Search the records for the string "left", then copy each line that has it.
---- DATASET RECORDS
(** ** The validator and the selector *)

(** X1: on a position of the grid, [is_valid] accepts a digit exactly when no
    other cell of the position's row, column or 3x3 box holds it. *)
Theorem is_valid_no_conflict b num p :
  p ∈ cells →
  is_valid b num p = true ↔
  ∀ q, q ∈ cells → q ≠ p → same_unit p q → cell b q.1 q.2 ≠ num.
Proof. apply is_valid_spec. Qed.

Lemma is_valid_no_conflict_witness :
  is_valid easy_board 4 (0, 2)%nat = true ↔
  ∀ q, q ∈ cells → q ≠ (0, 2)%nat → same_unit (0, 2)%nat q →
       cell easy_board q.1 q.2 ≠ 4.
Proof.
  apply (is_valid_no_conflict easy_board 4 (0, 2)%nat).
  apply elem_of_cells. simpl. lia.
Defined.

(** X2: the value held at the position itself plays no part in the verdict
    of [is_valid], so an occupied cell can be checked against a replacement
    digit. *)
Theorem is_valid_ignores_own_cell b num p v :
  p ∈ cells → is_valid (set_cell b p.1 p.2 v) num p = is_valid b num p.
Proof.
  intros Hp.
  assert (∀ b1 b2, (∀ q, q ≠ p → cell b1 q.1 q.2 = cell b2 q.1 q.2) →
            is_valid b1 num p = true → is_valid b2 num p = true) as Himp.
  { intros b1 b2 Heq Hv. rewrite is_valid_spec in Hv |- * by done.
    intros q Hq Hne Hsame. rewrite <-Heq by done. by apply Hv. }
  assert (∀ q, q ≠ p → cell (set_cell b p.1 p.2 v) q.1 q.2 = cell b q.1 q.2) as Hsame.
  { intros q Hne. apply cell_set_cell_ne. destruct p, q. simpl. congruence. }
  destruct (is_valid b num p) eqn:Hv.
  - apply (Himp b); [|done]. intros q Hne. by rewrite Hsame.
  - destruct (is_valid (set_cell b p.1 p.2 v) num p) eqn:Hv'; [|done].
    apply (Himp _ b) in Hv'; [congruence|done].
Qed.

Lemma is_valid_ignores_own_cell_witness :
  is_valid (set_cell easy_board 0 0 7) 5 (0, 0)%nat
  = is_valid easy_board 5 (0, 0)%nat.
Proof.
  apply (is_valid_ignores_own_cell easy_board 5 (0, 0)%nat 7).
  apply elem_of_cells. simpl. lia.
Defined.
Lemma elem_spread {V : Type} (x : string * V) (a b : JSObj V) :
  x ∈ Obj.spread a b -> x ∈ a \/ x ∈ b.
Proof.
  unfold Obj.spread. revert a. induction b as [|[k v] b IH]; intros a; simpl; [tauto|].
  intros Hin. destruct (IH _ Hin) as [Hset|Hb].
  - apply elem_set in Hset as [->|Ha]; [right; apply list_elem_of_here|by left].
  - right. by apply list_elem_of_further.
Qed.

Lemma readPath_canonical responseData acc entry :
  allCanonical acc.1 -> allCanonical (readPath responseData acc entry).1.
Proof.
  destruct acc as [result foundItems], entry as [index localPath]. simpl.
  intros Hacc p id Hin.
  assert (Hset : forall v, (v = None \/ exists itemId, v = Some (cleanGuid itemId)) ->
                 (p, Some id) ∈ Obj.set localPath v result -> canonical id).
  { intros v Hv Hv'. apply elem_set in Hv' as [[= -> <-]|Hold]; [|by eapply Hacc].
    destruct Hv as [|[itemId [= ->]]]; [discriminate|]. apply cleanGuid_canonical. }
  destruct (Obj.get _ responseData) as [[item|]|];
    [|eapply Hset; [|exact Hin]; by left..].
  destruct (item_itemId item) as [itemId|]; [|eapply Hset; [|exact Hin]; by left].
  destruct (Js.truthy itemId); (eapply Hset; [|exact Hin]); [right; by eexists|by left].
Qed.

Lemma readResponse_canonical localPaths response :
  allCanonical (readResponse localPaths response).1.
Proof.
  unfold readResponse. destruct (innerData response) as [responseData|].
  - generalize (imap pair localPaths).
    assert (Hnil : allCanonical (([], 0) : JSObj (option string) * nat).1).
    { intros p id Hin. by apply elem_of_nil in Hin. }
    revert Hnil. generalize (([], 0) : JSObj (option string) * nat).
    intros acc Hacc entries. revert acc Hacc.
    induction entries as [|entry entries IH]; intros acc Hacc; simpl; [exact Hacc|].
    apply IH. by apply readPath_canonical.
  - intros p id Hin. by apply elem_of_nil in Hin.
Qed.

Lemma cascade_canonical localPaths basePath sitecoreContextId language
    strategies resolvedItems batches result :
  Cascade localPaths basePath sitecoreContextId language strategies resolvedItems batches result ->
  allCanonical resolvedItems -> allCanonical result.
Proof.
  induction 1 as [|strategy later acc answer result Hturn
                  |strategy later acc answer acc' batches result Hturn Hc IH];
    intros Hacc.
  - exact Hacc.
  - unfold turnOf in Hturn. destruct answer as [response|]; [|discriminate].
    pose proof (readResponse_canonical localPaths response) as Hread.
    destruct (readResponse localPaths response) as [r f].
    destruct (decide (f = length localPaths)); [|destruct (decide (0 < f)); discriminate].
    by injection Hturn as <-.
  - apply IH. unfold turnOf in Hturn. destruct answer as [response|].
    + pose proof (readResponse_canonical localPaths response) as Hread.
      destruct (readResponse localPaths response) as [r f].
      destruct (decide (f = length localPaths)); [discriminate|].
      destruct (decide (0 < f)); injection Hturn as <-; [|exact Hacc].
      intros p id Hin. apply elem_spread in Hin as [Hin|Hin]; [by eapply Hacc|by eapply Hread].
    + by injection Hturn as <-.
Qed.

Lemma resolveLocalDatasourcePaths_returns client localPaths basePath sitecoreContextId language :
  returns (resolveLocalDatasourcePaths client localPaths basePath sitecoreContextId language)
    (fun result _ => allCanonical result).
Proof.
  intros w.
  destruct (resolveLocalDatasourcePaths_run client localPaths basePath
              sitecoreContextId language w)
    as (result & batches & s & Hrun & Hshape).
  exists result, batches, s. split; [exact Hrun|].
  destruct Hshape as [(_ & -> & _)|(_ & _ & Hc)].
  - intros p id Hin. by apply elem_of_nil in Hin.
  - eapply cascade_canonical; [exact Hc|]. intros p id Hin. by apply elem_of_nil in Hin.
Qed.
--------
EXPECTED OUTPUT:
  - apply elem_set in Hset as [->|Ha]; [right; apply list_elem_of_here|by left].
    [|eapply Hset; [|exact Hin]; by left..].
  destruct (item_itemId item) as [itemId|]; [|eapply Hset; [|exact Hin]; by left].
  destruct (Js.truthy itemId); (eapply Hset; [|exact Hin]); [right; by eexists|by left].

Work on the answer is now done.